Work instructions
Pick out the lines below with "result" and list them.

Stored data
Content starts

(** Loading the records of some of the denoms of an address. *)
Lemma load_address m a ds ks rest next :
  m !! a = Some ds -> trimmed a -> a <> EmptyString -> denoms_ok ds ->
  (forall d, d ∈ ks -> is_Some (ds !! d)) ->
  exists next',
    load_records (map (fun d => mk_balance a d (format_int (default 0%Z (denoms_of m a !! d)))) ks ++ rest) next =
      load_records rest next' /\
    (forall a' , a' <> a -> next' !! a' = next !! a') /\
    (ks <> [] -> is_Some (next' !! a)) /\ (ks = [] -> next' = next) /\
    (forall d, denoms_of next' a !! d = if decide (d ∈ ks) then ds !! d else denoms_of next a !! d).
Proof.
  intros Hm Hat Hane [_ Hds]. revert next.
  induction ks as [|d ks IH]; intros next Hks; cbn [map app].
  { exists next. split_and!; done. }
  destruct (Hks d) as [v Hv]; [left|]. destruct (Hds d v Hv) as (Hdt & Hdne & Hpos).
  assert (Hval : default 0%Z (denoms_of m a !! d) = v) by (unfold denoms_of; rewrite Hm; cbn; by rewrite Hv).
  rewrite Hval, load_record by done.
  destruct (IH (put_amount a d v next)) as (next' & Heq & Hother & Hsome & Hnil & Hden);
    [intros; apply Hks; by right|].
  exists next'. split; [done|]. split_and!.
  - intros a' Hne. rewrite Hother by done. unfold put_amount. by rewrite lookup_insert_ne.
  - intros _. destruct ks; [|by apply Hsome]. rewrite Hnil by done.
    unfold put_amount. rewrite lookup_insert_eq. eauto.
  - done.
  - intros d'. rewrite Hden. unfold put_amount. rewrite denoms_of_insert, (decide_True (P := a = a)) by done.
    destruct (decide (d' ∈ ks)); [by rewrite decide_True by by right|].
    destruct (decide (d = d')) as [->|Hne].
    + rewrite lookup_insert_eq, decide_True by left. done.
    + rewrite lookup_insert_ne by done. rewrite decide_False; [done|].
      rewrite not_elem_of_cons. by split; [apply not_eq_sym|].
Qed.

Lemma load_addresses m l next :
  ledger_ok m -> NoDup l -> (forall a, a ∈ l -> is_Some (m !! a)) ->
  (forall a, a ∈ l -> next !! a = None) ->
  exists next', load_records (flat_map (records_of_address m) l) next = Ok next' /\
    forall a, next' !! a = if decide (a ∈ l) then m !! a else next !! a.
Proof.
  intros Hm. revert next. induction l as [|a l IH]; intros next Hnd Hin Hfresh; cbn [flat_map].
  { exists next. split; [done|]. intros a. by rewrite decide_False by apply not_elem_of_nil. }
  apply NoDup_cons in Hnd as [Ha Hnd]. destruct (Hin a) as [ds Hds]; [left|].
  destruct (Hm a ds Hds) as (Hat & Hane & Hok).
  assert (Hden : denoms_of m a = ds) by (unfold denoms_of; by rewrite Hds).
  destruct (load_address m a ds (SortStrings (map fst (range (denoms_of m a))))
    (flat_map (records_of_address m) l) next) as (next1 & Heq & Hother & Hsome & _ & Hd);
    [done..| |]. { intros d Hd. rewrite Hden in Hd. by apply elem_of_keys. }
  unfold records_of_address at 1. rewrite Heq.
  destruct (IH next1) as (next2 & Heq2 & Hl); [done| | |].
  { intros; apply Hin; by right. }
  { intros a' Ha'. rewrite Hother by (by intros ->). apply Hfresh. by right. }
  exists next2. split; [done|]. intros a'. rewrite Hl.
  destruct (decide (a' ∈ l)); [by rewrite decide_True by by right|].
  destruct (decide (a' = a)) as [->|Hne].
  - rewrite decide_True by left. rewrite Hds.
    destruct Hsome as [ds' Hds'].
    { rewrite Hden. intros Hnil. destruct Hok as [Hne' _]. apply Hne'.
      apply map_eq. intros d. rewrite lookup_empty. apply eq_None_not_Some. intros Hs.
      apply (proj2 (elem_of_keys ds d)) in Hs. rewrite Hnil in Hs. by apply not_elem_of_nil in Hs. }
    rewrite Hds'. f_equal. apply map_eq. intros d. specialize (Hd d).
    assert (Hn1 : denoms_of next1 a = ds') by (unfold denoms_of; by rewrite Hds').
    rewrite Hn1 in Hd. rewrite Hd. case_decide as Hk; [done|].
    unfold denoms_of at 1. rewrite Hfresh by left. cbn. rewrite lookup_empty. symmetry.
    apply eq_None_not_Some. intros Hs. apply Hk. rewrite Hden. by apply elem_of_keys.
  - rewrite Hother by done. rewrite decide_False; [done|]. by intros [?|?]%elem_of_cons.
Qed.

Lemma bank_ImportState_run (k k0 : Keeper) :
  wf k -> ImportState (ExportState k) k0 = (Ok tt, upd_balances (fun _ => balances k) k0).
Proof.
  intros Hwf.
  destruct (load_addresses (balances k) (SortStrings (map fst (range (balances k)))) ∅)
    as (next & Heq & Hl); [done|apply keys_nodup| |done|].
  { intros a Ha. by apply elem_of_keys. }
  assert (Hnext : next = balances k).
  { apply map_eq. intros a. rewrite Hl. case_decide as Hin; [done|]. rewrite lookup_empty.
    symmetry. apply eq_None_not_Some. intros Hs. apply Hin. by apply elem_of_keys. }
  unfold ImportState, loadState, ExportState, bind, lift, modify. cbn [Balances].
  rewrite Heq. by rewrite Hnext.
Qed.
(** Exporting the balances and importing the export into any keeper
    restores exactly the same balances. *)
Theorem ExportState_ImportState (k k0 : Keeper) :
  wf k -> exists k', ImportState (ExportState k) k0 = (Ok tt, k') /\ balances k' = balances k.
Proof. intros Hwf. rewrite bank_ImportState_run by done. eauto. Qed.
End roundtrip.

(** ** Concrete runs *)

#[local] Instance toy_codec : AddressCodec := {| AccAddressFromBech32 := fun a => HasPrefix a "cosmos1" |}.

Definition demo_movements : list movement := [
  MCredit "cosmos1alice" "uethusdc" (Some 100%Z);
  MCredit " cosmos1bob " "uethusdc" (Some 50%Z);
  MDebit "cosmos1alice" "uethusdc" (Some 100%Z);
  MDebit "cosmos1bob" "uethusdc" (Some 51%Z) ].

Definition demo_bank : Keeper := run_movements demo_movements NewKeeper.

Lemma bank_NewKeeper_wf : wf NewKeeper.
Proof. apply map_Forall_empty. Qed.

Example demo_bank_balances :
  Bank.BalanceOf demo_bank "cosmos1alice" "uethusdc" = 0%Z /\
  Bank.BalanceOf demo_bank "cosmos1bob" "uethusdc" = 50%Z.
Proof. vm_compute. split; reflexivity. Qed.

Example bank_conservation_witness :
  wf demo_bank /\
  forall d, total (balances demo_bank) d =
    (total (balances NewKeeper) d + net_total demo_movements NewKeeper d)%Z.
Proof. exact (bank_conservation demo_movements NewKeeper bank_NewKeeper_wf eq_refl). Defined.

Example ExportState_ImportState_witness :
  exists k', ImportState (ExportState (run_movements [MCredit "cosmos1bob" "uethusdc" (Some 50%Z)] NewKeeper))
      NewKeeper = (Ok tt, k') /\
    balances k' = balances (run_movements [MCredit "cosmos1bob" "uethusdc" (Some 50%Z)] NewKeeper).
Proof. apply ExportState_ImportState, Credit_wf, bank_NewKeeper_wf. Defined.

(** [Credit] accepts any non-blank address, and store keys join address and
    denom with a bar: two balances can share a key, and only one of them is
    found again after a reload. *)
Example balance_key_collision :
  let k0 := Bank.mk_keeper ∅ (Some empty_store) [] in
  let k := run_movements [MCredit "a|b" "c" (Some 1%Z); MCredit "a" "b|c" (Some 2%Z)] k0 in
  BalanceOf k "a|b" "c" = 1%Z /\ BalanceOf k "a" "b|c" = 2%Z /\
  match prefixStore k with
  | Some s => match NewStoreKeeper s with
              | Ok k' => BalanceOf k' "a" "b|c" = 0%Z \/ BalanceOf k' "a|b" "c" = 0%Z
              | Err _ => False
              end
  | None => False
  end.
Proof. vm_compute. split_and!; [reflexivity|reflexivity|]. first [by left | by right]. Qed.
Definition ibcTransferSequence (transferID : string) : result N :=
  match ParseUint64 (leading_digits (skip_spaces (last_part transferID))) with
  | Some n => Ok n
  | None => Err (Wrapf ErrInvalidIBCTransfer ("invalid transfer id " +:+ Quote transferID))
  end.

Record IBCPacket := mk_packet {
  PkTransferID : string;
  PkSequence : N;
  PkSourcePort : string;
  PkSourceChannel : string;
  PkDestinationPort : string;
  PkDestinationChainID : string;
  PkDestinationDenom : string;
  PkTimeoutHeight : N;
  PkMemo : string
}.

Definition transfer_snapshot (t : TransferRecord) : TransferRecordSnapshot :=
  mk_transfer_snap (TransferID t) (TrAssetID t) (format_int (TrAmount t)) (Receiver t) (TrChainID t)
    (TrChannelID t) (TrDenom t) (TimeoutHeight t) (Memo t) (Status t) (FailureReason t).

Definition GetRoute (k : Keeper) (assetID : string) : option Route := routes k !! routeKey assetID.
Definition GetRouteProfile (k : Keeper) (routeID : string) : option RouteProfile :=
  routeProfiles k !! routeProfileKey routeID.
Definition TransportSession (k : Keeper) (transferID : string) : option TransportRecord :=
  transportSessions k !! TrimSpace transferID.

Definition ensureTransportSession (k : Keeper) (t : TransferRecord) : TransportRecord :=
  match transportSessions k !! TransferID t with
  | Some transport => transport
  | None => mk_transport (TransferID t) (TrAssetID t) (TrChainID t) (TrChannelID t)
              (transferSequence (TransferID t)) TransportStageHandshakePending EmptyString
  end.

Definition pendingTransfer (k : Keeper) (transferID : string) : result TransferRecord :=
  match transfers k !! TrimSpace transferID with
  | None => Err (Sentinel ErrTransferNotFound)
  | Some t => if decide (Status t = TransferStatusPending) then Ok t
              else Err (Sentinel ErrTransferNotPending)
  end.

(** ** Operations *)

Section ops.
Context `{MapIteration}.

Definition persist_store (k : Keeper) (s : JSONPrefixStore document) : JSONPrefixStore document :=
  let s := ClearPrefix s "meta" in
  let s := ClearPrefix s "route" in
  let s := ClearPrefix s "route_profile" in
  let s := ClearPrefix s "transfer" in
  let s := ClearPrefix s "transport" in
  let s := Save s "meta" "runtime" (MetaDoc (nextSequence k)) in
  let s := save_entries "route" (fun _ r => RouteDoc (canonicalRoute r)) (range (routes k)) s in
  let s := save_entries "route_profile" (fun _ p => ProfileDoc (profile_Canonical p))
             (range (routeProfiles k)) s in
  let s := save_entries "transfer" (fun _ t => TransferDoc (transfer_snapshot t))
             (range (transfers k)) s in
  let s := save_entries "transport" (fun _ t => TransportDoc t) (range (transportSessions k)) s in
  Commit s.

Definition persist : Op Keeper unit :=
  modify (fun k => upd_prefixStore (option_map (persist_store k)) k).
Definition Flush : Op Keeper unit := persist.

Definition SetRoute (r : Route) : Op Keeper unit :=
  lift (route_ValidateBasic r) ;;;
  let stored := canonicalRoute r in
  modify (upd_routes <[routeKey (AssetID stored) := stored]>) ;;;
  persist.

Definition SetRouteProfile (p : RouteProfile) : Op Keeper unit :=
  lift (profile_ValidateBasic p) ;;;
  let stored := profile_Canonical p in
  modify (upd_routeProfiles <[routeProfileKey (RouteID stored) := stored]>) ;;;
  persist.

Definition initiateTransfer (assetID : string) (amount : option Z) (receiver : string)
    (timeoutHeight : N) (memo destinationChainID channelID destinationDenom : string)
    : Op Keeper TransferRecord :=
  throw_if (match amount with None => true | Some v => (v <=? 0)%Z end)
    (Wrapf ErrInvalidIBCTransfer "amount must be positive") ;;;
  throw_if (blank receiver) (Wrapf ErrInvalidIBCTransfer "missing receiver") ;;;
  throw_if (N.eqb timeoutHeight 0) (Wrapf ErrInvalidIBCTransfer "missing timeout height") ;;;
  let! sequence := gets nextSequence in
  modify (upd_nextSequence u64_incr) ;;;
  let record := mk_transfer ("ibc/" +:+ TrimSpace assetID +:+ "/" +:+ format_uint sequence)
    (TrimSpace assetID) (default 0%Z amount) (TrimSpace receiver) (TrimSpace destinationChainID)
    (TrimSpace channelID) (TrimSpace destinationDenom) timeoutHeight (TrimSpace memo)
    TransferStatusPending EmptyString in
  modify (upd_transfers <[TransferID record := record]>) ;;;
  modify (upd_transportSessions <[TransferID record :=
    mk_transport (TransferID record) (TrAssetID record) (TrChainID record) (TrChannelID record)
      sequence TransportStageHandshakePending EmptyString]>) ;;;
  persist ;;;
  ret (cloneTransferRecord record).

Definition InitiateTransfer (assetID : string) (amount : option Z) (receiver : string)
    (timeoutHeight : N) (memo : string) : Op Keeper TransferRecord :=
  let! found := gets (fun k => GetRoute k assetID) in
  let! route := some_or found ErrRouteNotFound in
  throw_if (negb (Enabled route)) ErrRouteDisabled ;;;
  initiateTransfer assetID amount receiver timeoutHeight memo (DestinationChainID route)
    (ChannelID route) (DestinationDenom route).

Definition InitiateTransferWithProfile (routeID assetID : string) (amount : option Z)
    (receiver : string) (timeoutHeight : N) (memo : string) : Op Keeper TransferRecord :=
  let! found := gets (fun k => GetRouteProfile k routeID) in
  let! profile := some_or found ErrRouteProfileNotFound in
  throw_if (negb (ProfileEnabled profile)) ErrRouteProfileDisabled ;;;
  let! assetRoute := some_or (FindAssetRoute profile assetID) ErrRouteProfileAssetNotAllowed in
  throw_if (negb (AllowsAction (Policy profile) memo)) ErrRouteProfilePolicyViolation ;;;
  throw_if (negb (AllowsMemo (Policy profile) memo)) ErrRouteProfilePolicyViolation ;;;
  initiateTransfer assetID amount receiver timeoutHeight memo (ProfileChainID profile)
    (ProfileChannelID profile) (RouteDestinationDenom assetRoute).

(** The common tail of the acknowledgement handlers: store the record, then
    move its transport session to the given stage. *)
Definition settle (t : TransferRecord) (stage ackReason : string) : Op Keeper TransferRecord :=
  modify (upd_transfers <[TransferID t := t]>) ;;;
  let! transport := gets (fun k => ensureTransportSession k t) in
  modify (upd_transportSessions <[TransferID t := with_stage stage ackReason transport]>) ;;;
  persist ;;;
  ret (cloneTransferRecord t).

Definition AcknowledgeSuccess (transferID : string) : Op Keeper TransferRecord :=
  let! record := query (fun k => pendingTransfer k transferID) in
  settle (with_status TransferStatusCompleted EmptyString record)
    TransportStageAckCompleted EmptyString.

Definition AcknowledgeFailure (transferID reason : string) : Op Keeper TransferRecord :=
  let! record := query (fun k => pendingTransfer k transferID) in
  settle (with_status TransferStatusAckFailed (TrimSpace reason) record)
    TransportStageAckFailed (TrimSpace reason).

Definition TimeoutTransfer (transferID : string) : Op Keeper TransferRecord :=
  let! record := query (fun k => pendingTransfer k transferID) in
  settle (with_status TransferStatusTimedOut (FailureReason record) record)
    TransportStageTimedOut (TrimSpace (FailureReason record)).

Definition MarkRefunded (transferID : string) : Op Keeper TransferRecord :=
  let! found := gets (fun k => transfers k !! TrimSpace transferID) in
  let! record := some_or found ErrTransferNotFound in
  throw_if (negb (bool_decide (Status record = TransferStatusAckFailed)) &&
            negb (bool_decide (Status record = TransferStatusTimedOut)))
    ErrTransferNotRecoverable ;;;
  let record := with_status TransferStatusRefunded (FailureReason record) record in
  modify (upd_transfers <[TransferID record := record]>) ;;;
  persist ;;;
  ret (cloneTransferRecord record).

Definition ReceiveIBCAck (transferID : string) (success : bool) (reason : string)
    : Op Keeper TransferRecord :=
  if success then AcknowledgeSuccess transferID else AcknowledgeFailure transferID reason.

Definition HandleIBCTimeout (transferID : string) : Op Keeper TransferRecord :=
  TimeoutTransfer transferID.

Definition move_transport (transferID stage : string) : Op Keeper TransportRecord :=
  let! found := gets (fun k => transfers k !! TrimSpace transferID) in
  let! record := some_or found ErrTransferNotFound in
  let! transport := gets (fun k => ensureTransportSession k record) in
  let transport := with_stage stage EmptyString transport in
  modify (upd_transportSessions <[TransferID record := transport]>) ;;;
  persist ;;;
  ret transport.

Content ends

Solution to this exercise
Definition ibcTransferSequence (transferID : string) : result N :=
Definition pendingTransfer (k : Keeper) (transferID : string) : result TransferRecord :=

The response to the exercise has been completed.